### Problem
Below are some entries; state how many of their lines include the word "crates" and give no more than that number.

### Dataset
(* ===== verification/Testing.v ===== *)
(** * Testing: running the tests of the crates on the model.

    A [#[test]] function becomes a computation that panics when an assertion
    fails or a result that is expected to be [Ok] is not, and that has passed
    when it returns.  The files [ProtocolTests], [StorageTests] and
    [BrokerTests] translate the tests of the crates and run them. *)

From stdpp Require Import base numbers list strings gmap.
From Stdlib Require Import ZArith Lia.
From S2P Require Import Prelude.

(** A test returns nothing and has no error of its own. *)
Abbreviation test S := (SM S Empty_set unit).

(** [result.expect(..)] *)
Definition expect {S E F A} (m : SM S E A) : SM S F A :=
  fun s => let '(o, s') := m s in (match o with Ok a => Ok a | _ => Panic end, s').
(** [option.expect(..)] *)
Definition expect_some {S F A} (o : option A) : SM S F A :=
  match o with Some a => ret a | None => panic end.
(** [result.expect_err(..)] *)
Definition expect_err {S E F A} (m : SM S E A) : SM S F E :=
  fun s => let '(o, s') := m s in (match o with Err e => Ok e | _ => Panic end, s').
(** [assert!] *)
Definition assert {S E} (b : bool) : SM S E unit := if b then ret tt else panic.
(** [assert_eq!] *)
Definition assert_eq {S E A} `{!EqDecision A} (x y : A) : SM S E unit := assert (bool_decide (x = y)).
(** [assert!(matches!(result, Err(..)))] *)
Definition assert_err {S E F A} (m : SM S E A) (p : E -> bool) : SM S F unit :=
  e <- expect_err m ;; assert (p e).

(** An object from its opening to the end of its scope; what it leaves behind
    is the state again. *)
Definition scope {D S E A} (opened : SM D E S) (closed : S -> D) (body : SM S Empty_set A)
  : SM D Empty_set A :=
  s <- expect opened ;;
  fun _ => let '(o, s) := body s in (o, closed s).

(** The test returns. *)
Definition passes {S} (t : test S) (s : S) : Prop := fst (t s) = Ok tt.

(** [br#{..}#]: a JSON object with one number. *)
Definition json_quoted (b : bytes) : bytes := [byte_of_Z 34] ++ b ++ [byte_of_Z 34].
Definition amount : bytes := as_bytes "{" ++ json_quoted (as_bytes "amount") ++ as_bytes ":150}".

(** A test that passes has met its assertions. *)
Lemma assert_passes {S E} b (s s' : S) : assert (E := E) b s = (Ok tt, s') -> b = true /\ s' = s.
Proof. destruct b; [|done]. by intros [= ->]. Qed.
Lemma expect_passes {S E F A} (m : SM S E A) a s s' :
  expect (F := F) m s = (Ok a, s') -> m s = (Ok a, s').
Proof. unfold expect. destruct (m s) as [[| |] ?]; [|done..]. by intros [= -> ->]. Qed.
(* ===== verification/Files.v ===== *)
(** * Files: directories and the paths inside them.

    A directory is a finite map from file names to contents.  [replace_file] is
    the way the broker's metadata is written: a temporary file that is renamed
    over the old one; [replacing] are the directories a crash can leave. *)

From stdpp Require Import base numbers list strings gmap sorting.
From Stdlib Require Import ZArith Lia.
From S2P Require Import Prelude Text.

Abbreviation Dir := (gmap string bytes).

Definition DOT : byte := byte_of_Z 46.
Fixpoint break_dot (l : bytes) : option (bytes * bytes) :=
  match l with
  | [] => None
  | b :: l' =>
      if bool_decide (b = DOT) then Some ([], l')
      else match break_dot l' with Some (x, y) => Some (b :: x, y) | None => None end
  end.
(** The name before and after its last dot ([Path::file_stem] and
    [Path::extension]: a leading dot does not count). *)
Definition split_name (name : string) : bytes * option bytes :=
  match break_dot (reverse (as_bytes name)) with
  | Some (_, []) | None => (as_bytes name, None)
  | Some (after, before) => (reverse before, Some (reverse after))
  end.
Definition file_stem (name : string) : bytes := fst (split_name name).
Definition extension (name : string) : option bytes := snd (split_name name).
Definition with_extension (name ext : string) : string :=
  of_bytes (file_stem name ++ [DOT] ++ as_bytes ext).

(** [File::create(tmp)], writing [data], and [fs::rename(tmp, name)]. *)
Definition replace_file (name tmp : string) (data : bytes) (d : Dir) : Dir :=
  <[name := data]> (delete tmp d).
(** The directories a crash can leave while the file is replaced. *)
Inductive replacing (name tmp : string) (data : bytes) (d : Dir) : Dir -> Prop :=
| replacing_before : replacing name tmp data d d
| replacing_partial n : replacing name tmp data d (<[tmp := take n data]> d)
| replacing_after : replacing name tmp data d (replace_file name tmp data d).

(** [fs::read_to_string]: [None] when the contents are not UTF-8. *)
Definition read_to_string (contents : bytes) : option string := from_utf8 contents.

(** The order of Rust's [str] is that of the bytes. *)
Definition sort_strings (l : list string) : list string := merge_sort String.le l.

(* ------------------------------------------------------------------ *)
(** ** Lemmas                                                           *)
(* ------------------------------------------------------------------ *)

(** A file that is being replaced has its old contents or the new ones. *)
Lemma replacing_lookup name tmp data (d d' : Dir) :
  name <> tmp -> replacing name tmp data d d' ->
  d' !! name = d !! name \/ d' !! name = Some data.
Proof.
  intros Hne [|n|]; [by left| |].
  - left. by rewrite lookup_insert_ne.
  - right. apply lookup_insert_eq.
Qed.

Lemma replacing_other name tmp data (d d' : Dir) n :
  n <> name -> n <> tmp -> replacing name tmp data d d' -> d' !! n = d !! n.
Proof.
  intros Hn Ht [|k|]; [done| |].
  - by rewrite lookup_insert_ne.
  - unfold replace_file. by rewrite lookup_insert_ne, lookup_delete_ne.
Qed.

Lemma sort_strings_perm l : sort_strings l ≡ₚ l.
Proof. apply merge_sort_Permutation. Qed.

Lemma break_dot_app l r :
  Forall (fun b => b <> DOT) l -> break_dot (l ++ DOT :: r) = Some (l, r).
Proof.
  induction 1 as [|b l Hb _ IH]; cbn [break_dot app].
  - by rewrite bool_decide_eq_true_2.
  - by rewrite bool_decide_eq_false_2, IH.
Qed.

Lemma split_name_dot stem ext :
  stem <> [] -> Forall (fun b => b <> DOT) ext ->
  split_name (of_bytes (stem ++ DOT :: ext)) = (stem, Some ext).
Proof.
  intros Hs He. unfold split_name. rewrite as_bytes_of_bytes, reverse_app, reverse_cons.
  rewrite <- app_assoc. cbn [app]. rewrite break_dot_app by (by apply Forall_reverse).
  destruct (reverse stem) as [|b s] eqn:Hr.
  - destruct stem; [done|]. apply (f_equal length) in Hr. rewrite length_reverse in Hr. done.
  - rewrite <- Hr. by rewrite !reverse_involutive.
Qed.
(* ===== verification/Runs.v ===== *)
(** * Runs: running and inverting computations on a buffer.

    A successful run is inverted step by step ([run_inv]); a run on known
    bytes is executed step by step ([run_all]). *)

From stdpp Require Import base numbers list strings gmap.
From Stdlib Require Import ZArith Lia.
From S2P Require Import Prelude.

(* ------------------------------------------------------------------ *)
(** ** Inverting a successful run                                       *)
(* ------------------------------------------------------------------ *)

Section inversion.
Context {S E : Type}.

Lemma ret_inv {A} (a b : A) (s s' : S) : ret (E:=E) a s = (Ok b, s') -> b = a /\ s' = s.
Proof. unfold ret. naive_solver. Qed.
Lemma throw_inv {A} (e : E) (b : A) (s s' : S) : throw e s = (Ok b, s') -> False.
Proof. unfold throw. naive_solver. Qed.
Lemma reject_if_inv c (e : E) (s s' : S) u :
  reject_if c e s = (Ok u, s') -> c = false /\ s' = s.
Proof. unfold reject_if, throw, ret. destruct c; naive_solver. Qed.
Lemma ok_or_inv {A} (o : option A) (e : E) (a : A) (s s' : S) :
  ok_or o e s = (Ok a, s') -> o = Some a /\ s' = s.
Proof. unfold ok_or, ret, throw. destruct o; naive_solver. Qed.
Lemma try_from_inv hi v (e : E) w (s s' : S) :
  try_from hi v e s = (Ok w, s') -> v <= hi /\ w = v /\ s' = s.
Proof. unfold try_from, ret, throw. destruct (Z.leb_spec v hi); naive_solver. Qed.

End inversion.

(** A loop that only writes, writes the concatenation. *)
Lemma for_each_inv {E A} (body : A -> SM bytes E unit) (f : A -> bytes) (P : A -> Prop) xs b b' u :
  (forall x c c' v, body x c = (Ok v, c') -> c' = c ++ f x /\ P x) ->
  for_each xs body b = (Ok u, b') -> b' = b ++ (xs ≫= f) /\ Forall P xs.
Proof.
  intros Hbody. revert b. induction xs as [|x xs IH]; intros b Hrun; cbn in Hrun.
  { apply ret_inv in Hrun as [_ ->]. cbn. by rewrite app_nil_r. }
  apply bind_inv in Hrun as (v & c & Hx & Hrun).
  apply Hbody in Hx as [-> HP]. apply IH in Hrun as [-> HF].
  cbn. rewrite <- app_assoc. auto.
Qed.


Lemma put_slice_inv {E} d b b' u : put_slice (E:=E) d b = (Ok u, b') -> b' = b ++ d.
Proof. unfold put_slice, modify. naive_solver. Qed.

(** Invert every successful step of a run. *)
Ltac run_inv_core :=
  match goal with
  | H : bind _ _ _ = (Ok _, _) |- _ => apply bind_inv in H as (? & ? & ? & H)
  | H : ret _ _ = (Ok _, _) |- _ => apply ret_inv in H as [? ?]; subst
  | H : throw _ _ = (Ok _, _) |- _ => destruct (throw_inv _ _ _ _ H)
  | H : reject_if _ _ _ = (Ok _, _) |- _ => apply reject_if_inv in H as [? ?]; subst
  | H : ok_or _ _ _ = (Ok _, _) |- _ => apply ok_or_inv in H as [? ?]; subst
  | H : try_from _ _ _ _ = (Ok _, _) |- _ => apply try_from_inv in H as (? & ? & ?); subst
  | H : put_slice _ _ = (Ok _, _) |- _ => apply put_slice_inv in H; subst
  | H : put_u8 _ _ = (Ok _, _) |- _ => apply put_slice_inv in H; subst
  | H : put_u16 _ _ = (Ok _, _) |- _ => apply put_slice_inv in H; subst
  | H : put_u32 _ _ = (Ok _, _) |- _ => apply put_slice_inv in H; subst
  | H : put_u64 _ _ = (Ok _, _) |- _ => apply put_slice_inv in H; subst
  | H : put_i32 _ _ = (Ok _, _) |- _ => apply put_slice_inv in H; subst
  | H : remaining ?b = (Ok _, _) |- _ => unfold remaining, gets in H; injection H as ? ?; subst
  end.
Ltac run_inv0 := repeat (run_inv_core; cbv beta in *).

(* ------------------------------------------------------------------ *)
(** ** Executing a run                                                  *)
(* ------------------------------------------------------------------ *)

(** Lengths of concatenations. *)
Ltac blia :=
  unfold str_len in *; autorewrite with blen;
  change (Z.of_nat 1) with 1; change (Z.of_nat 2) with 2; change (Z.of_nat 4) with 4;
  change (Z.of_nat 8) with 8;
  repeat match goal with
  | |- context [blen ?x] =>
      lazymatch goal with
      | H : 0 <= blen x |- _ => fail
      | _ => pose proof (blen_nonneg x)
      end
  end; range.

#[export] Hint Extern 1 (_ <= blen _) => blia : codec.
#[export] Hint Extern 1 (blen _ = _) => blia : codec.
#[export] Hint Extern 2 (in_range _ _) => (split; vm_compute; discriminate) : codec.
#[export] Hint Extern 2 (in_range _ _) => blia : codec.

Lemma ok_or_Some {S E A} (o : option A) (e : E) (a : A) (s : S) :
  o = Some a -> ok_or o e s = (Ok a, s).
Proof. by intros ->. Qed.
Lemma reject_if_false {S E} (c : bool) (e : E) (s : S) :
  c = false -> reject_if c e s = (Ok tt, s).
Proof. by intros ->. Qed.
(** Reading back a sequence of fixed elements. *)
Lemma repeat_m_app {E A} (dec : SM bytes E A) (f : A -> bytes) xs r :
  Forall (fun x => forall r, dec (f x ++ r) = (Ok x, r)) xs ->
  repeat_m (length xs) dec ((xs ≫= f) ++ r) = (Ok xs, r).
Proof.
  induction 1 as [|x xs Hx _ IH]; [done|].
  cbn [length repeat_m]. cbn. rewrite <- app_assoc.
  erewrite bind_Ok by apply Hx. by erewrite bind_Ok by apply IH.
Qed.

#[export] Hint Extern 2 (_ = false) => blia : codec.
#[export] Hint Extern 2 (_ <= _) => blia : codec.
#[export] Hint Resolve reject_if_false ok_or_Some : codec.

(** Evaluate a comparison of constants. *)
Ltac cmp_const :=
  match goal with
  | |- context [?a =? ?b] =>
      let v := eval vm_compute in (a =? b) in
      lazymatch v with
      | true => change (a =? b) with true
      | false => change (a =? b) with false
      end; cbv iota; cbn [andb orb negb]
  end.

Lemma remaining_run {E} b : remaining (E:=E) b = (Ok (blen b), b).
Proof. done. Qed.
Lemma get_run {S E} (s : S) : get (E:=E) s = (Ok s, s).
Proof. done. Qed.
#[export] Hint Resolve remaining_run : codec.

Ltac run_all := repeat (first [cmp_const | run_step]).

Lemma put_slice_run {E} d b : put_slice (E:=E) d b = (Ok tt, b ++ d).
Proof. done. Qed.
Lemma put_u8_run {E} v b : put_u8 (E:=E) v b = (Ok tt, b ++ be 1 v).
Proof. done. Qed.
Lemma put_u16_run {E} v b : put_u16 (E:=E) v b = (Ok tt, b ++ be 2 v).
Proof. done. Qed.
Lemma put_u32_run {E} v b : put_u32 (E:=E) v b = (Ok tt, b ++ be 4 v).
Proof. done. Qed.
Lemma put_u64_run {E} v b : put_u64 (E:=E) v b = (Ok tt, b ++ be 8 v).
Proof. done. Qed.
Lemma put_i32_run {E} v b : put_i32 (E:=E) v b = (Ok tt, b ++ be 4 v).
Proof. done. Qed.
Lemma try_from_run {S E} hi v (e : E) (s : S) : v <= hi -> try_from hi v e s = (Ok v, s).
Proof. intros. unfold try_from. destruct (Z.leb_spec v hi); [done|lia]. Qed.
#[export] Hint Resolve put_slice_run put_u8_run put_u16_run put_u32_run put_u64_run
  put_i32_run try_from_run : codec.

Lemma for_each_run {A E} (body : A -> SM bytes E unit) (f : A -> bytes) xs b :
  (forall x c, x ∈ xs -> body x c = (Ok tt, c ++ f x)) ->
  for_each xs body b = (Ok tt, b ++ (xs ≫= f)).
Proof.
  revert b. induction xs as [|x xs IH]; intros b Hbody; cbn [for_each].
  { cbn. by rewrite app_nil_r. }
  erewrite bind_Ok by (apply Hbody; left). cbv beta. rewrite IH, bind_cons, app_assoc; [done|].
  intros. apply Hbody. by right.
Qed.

### Answer for this exercise
2